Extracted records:

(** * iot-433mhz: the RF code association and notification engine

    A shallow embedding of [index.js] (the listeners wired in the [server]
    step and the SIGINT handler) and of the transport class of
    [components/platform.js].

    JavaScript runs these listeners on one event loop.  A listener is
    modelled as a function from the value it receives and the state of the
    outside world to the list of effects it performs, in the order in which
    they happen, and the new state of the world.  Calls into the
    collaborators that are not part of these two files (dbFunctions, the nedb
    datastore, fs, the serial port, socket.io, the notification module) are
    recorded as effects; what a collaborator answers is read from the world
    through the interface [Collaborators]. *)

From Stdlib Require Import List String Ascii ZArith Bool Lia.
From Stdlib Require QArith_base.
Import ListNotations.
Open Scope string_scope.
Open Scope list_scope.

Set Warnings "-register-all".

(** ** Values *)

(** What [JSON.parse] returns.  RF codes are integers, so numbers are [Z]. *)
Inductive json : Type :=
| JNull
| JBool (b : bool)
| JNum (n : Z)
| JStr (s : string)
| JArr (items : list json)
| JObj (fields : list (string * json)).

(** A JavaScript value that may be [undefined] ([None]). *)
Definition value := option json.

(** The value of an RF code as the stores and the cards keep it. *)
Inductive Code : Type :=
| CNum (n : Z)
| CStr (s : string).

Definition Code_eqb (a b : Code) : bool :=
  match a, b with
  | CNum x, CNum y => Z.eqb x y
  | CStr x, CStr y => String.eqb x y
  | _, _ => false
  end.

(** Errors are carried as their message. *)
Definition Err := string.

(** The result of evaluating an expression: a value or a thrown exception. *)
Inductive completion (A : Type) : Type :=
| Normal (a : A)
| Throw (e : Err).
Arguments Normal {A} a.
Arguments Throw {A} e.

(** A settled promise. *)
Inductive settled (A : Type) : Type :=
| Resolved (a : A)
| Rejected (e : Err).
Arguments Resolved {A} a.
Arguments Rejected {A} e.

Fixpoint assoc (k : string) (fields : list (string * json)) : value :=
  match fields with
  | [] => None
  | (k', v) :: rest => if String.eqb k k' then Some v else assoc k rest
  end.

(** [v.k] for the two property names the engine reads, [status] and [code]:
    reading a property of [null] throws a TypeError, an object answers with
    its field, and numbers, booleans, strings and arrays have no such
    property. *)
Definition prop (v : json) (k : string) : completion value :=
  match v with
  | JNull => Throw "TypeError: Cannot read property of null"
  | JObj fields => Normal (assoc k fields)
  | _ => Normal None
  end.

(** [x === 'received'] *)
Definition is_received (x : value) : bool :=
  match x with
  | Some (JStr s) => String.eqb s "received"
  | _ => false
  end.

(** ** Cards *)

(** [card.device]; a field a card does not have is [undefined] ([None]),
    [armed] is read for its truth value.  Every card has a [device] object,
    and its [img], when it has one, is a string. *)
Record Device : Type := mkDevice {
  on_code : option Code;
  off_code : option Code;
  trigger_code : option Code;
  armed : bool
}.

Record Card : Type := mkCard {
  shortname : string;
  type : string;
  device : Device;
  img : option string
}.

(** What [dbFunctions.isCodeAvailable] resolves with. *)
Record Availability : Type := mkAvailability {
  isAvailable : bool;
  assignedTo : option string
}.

---

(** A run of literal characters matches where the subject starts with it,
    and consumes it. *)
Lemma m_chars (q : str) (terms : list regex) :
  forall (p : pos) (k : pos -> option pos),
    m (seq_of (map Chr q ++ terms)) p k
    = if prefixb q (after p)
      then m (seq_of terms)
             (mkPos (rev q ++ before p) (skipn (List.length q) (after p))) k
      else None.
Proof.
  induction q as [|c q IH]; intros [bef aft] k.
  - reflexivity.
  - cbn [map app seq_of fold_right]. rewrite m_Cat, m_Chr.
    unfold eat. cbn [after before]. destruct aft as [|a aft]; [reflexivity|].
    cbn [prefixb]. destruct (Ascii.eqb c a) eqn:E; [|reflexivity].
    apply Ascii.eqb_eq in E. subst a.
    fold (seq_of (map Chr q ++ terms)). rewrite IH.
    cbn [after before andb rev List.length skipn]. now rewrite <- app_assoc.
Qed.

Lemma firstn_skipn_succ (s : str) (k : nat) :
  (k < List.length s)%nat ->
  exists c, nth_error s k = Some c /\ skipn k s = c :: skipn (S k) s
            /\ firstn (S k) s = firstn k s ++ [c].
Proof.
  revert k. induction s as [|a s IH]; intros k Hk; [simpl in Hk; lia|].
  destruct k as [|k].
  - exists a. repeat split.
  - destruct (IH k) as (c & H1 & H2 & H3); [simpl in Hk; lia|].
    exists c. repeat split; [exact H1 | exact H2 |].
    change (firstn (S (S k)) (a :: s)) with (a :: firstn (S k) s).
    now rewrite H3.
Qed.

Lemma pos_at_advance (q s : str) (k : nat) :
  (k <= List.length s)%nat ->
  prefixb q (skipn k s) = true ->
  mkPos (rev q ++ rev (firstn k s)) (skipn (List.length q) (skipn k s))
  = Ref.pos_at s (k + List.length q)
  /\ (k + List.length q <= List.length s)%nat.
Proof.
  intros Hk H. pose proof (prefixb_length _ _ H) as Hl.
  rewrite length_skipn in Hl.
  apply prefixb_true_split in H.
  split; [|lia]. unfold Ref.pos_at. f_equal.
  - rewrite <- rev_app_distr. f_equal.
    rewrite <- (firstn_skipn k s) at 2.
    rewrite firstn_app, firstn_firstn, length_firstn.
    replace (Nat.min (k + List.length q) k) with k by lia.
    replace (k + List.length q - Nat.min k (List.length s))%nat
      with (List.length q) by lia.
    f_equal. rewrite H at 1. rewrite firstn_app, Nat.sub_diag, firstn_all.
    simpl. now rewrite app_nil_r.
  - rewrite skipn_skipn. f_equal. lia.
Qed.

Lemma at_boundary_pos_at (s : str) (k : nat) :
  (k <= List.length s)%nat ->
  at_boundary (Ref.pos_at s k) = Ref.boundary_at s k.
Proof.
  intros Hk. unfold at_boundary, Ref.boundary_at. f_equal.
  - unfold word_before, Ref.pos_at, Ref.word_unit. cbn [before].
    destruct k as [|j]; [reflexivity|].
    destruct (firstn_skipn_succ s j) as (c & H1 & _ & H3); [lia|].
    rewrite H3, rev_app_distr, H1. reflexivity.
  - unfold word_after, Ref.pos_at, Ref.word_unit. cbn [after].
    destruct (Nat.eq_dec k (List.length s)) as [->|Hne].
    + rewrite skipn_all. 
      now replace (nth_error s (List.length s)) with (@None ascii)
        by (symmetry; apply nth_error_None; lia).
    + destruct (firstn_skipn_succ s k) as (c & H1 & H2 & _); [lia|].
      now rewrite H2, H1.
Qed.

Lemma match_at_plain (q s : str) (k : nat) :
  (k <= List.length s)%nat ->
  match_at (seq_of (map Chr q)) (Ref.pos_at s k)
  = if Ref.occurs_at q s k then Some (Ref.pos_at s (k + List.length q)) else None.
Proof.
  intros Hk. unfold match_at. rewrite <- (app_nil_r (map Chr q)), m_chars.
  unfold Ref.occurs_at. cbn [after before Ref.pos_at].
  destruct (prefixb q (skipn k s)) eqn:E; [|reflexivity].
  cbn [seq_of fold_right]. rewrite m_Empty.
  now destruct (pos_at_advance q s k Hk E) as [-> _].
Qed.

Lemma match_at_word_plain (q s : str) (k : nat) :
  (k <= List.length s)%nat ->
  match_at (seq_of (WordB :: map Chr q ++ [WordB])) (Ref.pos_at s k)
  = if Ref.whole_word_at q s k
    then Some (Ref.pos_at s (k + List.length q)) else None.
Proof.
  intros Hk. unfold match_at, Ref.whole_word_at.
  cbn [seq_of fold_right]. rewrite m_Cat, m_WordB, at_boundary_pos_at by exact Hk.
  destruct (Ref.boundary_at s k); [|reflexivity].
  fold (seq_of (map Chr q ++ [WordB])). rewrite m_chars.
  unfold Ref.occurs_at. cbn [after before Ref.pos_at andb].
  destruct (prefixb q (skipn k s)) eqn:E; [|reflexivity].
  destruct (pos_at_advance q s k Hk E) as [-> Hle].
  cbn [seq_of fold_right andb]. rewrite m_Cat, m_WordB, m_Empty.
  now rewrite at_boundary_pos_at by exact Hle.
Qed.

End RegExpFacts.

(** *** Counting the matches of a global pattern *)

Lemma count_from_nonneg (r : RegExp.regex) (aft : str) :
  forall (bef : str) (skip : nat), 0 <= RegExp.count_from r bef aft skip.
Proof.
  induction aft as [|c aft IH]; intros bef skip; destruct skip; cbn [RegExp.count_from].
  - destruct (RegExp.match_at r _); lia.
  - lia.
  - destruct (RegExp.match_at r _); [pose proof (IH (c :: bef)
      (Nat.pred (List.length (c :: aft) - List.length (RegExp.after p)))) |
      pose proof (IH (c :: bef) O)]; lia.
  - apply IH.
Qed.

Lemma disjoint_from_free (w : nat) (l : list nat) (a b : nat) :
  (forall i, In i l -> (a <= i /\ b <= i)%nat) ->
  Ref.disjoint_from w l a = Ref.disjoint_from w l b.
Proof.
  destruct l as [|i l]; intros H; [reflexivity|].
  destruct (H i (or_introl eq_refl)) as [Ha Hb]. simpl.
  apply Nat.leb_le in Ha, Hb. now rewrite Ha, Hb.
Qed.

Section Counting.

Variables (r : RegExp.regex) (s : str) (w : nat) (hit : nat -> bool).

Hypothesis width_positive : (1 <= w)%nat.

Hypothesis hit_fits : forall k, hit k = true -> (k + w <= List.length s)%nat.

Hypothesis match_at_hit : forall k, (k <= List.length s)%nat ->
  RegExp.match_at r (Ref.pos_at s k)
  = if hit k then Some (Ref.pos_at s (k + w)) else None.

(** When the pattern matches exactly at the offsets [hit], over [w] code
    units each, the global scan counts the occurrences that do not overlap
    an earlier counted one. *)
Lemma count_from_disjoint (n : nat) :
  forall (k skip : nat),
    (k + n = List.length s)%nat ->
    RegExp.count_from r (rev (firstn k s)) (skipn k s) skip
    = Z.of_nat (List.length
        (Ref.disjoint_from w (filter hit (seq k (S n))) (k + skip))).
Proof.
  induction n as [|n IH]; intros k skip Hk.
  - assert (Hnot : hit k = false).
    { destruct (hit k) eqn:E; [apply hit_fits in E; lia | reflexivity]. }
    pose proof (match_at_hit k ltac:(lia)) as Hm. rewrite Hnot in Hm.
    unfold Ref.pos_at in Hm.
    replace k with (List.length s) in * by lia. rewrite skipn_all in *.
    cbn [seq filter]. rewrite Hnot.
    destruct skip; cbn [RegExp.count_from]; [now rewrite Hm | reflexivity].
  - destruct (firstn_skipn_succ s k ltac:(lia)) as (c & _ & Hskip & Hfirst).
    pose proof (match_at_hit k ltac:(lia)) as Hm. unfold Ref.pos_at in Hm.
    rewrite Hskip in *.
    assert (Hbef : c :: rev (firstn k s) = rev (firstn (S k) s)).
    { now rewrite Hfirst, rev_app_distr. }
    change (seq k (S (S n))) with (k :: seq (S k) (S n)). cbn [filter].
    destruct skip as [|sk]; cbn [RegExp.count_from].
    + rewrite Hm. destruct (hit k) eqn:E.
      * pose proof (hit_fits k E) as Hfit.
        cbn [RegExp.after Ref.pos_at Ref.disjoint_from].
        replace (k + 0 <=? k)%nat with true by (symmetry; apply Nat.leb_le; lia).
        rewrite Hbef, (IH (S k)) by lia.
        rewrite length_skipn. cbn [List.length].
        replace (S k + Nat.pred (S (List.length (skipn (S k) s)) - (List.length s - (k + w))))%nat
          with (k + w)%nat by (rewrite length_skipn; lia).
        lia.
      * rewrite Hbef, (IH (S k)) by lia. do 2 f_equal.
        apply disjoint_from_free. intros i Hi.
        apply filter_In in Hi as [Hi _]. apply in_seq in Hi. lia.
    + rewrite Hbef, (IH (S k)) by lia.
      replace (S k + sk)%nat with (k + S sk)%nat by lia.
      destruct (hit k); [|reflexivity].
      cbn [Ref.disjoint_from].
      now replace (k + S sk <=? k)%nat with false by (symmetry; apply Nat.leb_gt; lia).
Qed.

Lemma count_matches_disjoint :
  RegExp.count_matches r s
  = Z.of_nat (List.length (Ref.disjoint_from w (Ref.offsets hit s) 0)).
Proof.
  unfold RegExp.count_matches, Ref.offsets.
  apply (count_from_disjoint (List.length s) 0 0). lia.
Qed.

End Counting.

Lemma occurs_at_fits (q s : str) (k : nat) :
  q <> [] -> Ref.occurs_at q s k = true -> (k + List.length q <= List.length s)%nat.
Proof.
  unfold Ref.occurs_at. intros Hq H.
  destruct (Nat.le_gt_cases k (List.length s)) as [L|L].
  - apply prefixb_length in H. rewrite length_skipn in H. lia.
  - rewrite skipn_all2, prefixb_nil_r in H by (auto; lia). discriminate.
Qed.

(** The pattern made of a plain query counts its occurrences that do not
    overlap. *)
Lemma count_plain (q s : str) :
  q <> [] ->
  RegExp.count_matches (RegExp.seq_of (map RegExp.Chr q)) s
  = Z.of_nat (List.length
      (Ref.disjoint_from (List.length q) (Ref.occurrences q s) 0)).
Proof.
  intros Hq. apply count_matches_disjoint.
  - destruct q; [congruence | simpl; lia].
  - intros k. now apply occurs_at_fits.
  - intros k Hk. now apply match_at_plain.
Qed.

* * *

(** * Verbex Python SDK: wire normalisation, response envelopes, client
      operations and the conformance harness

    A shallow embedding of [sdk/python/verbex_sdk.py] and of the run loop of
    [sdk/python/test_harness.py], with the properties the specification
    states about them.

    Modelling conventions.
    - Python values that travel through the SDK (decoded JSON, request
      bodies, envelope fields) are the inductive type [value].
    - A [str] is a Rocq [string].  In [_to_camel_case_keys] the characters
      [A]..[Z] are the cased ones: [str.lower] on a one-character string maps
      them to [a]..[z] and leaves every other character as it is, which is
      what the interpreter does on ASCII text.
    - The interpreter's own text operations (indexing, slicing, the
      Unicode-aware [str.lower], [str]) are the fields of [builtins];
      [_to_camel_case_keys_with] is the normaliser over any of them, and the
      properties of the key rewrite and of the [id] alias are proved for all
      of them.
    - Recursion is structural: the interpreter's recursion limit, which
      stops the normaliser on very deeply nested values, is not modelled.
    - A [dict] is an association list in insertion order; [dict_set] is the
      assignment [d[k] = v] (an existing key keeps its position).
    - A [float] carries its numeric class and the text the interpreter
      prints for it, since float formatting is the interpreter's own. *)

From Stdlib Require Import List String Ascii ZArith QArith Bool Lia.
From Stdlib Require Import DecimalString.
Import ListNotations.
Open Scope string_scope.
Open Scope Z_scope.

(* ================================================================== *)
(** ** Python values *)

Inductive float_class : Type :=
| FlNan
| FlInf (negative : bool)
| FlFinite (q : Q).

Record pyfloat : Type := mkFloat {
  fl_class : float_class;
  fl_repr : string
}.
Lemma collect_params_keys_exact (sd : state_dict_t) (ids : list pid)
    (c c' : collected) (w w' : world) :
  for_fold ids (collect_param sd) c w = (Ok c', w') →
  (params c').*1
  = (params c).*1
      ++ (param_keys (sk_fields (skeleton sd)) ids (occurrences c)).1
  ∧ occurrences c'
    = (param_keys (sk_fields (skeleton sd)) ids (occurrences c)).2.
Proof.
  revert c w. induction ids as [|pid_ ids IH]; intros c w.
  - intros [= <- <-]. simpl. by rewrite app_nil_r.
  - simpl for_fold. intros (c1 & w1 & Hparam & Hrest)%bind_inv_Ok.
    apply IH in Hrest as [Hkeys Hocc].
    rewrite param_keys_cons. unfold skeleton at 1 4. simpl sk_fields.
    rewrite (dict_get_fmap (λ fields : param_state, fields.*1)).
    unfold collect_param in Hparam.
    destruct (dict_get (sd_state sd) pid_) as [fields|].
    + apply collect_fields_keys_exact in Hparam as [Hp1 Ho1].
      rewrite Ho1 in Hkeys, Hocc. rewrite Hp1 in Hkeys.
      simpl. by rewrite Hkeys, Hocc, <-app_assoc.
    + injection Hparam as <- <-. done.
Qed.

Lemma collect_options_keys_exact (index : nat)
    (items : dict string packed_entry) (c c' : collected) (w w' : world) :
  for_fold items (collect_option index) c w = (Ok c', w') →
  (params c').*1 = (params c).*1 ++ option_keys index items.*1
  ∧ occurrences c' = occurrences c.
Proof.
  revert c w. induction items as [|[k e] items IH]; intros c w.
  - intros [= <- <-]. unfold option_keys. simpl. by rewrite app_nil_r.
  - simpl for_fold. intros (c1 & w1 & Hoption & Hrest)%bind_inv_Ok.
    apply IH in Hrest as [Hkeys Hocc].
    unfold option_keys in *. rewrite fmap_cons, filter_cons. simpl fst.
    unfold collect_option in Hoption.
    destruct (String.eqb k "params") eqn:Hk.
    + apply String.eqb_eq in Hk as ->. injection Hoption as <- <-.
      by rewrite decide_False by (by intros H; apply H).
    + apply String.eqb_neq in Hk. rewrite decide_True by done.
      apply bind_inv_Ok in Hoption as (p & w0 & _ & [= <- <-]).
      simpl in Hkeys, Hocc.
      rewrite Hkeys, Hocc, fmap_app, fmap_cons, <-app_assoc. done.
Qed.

:: WORK INSTRUCTIONS ::
The records are given above. Copy each line in them that holds "listeners".

:: ANSWER FOR THIS EXERCISE ::
    A shallow embedding of [index.js] (the listeners wired in the [server]
    JavaScript runs these listeners on one event loop.  A listener is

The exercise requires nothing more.